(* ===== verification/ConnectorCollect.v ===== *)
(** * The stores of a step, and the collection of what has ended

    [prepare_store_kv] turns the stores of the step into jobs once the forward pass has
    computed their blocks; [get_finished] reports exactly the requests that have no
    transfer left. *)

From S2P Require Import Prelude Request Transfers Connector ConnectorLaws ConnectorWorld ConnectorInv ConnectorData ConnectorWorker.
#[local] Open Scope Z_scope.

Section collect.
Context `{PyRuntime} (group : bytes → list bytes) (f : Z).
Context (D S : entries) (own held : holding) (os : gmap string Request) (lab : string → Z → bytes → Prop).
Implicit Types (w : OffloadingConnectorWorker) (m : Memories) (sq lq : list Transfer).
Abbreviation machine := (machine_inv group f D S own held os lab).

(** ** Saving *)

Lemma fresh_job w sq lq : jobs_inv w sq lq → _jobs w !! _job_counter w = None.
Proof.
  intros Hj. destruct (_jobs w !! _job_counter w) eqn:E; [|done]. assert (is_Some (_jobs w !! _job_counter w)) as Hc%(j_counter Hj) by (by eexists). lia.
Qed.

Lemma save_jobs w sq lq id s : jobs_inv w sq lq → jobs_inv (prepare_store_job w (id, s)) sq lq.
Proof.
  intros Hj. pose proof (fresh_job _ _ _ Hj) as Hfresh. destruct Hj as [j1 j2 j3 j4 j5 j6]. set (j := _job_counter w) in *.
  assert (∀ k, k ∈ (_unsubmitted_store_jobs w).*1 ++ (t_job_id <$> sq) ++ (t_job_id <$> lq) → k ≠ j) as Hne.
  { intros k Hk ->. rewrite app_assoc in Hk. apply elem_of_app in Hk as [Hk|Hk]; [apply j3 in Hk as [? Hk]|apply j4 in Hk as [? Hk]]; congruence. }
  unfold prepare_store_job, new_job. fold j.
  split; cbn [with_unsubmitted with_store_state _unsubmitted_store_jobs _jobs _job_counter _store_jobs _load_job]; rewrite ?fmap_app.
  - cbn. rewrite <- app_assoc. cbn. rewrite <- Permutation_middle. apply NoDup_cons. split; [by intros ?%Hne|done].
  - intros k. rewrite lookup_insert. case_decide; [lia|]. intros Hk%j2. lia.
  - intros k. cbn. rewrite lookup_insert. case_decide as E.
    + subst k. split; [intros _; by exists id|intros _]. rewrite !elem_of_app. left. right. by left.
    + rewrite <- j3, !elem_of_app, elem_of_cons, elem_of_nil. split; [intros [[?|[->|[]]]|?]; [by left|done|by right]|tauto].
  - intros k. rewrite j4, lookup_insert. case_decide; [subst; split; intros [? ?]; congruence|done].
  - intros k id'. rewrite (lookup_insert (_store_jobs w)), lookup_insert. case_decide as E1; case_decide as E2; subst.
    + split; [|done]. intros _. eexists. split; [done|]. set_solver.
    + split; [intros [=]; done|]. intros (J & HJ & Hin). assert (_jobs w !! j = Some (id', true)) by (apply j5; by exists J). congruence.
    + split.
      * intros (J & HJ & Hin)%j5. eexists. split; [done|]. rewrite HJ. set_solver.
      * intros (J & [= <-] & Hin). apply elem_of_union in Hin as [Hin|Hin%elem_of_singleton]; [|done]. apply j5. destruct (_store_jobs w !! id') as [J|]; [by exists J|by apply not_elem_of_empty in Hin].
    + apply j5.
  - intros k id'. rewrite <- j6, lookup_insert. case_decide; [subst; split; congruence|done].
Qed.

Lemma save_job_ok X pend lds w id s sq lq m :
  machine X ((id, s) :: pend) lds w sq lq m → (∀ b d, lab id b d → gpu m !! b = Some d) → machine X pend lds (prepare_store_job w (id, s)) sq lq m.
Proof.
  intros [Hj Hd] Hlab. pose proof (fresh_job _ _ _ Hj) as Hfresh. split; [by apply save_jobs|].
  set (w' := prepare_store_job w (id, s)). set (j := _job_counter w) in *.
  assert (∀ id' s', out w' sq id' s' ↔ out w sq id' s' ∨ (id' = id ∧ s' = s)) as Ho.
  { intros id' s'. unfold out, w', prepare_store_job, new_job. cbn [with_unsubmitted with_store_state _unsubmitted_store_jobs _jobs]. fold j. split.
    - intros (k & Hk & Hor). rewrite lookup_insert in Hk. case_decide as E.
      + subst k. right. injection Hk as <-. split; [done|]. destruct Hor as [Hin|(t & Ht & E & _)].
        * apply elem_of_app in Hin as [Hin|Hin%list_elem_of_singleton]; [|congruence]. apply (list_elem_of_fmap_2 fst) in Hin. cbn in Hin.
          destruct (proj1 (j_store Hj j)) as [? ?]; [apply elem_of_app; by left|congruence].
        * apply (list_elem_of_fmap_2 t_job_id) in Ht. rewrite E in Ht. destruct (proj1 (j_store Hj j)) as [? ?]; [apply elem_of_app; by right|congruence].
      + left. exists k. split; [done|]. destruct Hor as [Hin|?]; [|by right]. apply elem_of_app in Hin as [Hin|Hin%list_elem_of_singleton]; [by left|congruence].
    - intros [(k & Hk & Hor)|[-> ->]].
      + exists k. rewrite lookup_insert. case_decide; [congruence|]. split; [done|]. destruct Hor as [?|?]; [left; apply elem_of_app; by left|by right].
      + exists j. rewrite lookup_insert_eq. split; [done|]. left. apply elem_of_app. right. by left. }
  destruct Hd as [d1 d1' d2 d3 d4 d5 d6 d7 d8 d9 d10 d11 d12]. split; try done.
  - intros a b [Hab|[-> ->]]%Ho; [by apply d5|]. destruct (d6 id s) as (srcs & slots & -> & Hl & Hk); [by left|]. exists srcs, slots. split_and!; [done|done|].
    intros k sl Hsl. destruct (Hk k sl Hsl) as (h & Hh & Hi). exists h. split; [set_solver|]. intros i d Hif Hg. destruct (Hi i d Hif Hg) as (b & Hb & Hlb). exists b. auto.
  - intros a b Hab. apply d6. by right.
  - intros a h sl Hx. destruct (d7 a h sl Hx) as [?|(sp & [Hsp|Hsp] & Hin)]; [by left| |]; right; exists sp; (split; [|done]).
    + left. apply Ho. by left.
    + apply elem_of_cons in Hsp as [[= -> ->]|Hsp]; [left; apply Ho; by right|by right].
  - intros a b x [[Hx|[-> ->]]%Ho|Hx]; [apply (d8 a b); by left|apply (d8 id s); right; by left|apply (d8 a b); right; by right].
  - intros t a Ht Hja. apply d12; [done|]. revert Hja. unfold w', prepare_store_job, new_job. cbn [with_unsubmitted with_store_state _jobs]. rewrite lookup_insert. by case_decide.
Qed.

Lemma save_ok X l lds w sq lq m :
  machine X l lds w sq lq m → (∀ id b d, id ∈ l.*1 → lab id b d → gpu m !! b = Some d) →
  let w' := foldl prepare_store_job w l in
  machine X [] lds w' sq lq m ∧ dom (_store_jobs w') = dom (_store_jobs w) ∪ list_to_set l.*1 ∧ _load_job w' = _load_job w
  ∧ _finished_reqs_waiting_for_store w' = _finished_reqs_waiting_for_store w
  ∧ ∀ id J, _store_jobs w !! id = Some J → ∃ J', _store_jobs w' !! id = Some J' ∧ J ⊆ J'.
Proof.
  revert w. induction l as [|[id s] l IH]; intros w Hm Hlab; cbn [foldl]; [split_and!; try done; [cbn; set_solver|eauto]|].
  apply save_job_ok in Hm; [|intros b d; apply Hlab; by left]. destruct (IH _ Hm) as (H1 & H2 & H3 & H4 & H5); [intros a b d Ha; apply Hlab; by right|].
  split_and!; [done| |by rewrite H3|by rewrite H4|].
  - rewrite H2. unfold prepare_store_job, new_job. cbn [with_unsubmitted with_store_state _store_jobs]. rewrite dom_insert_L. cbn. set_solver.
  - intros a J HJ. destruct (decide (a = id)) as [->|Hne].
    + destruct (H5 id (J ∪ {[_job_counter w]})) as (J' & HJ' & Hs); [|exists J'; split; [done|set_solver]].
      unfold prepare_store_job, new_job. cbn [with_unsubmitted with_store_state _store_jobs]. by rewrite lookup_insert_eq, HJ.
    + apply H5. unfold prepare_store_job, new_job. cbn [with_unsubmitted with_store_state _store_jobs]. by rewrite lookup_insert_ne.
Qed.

○ ○ ○

_Work to complete:_
Retype only the lines running from the top of the listing to the line that holds "computed their blocks;", both ends included.

_Task answer:_
(* ===== verification/ConnectorCollect.v ===== *)
(** * The stores of a step, and the collection of what has ended

    [prepare_store_kv] turns the stores of the step into jobs once the forward pass has
    computed their blocks; [get_finished] reports exactly the requests that have no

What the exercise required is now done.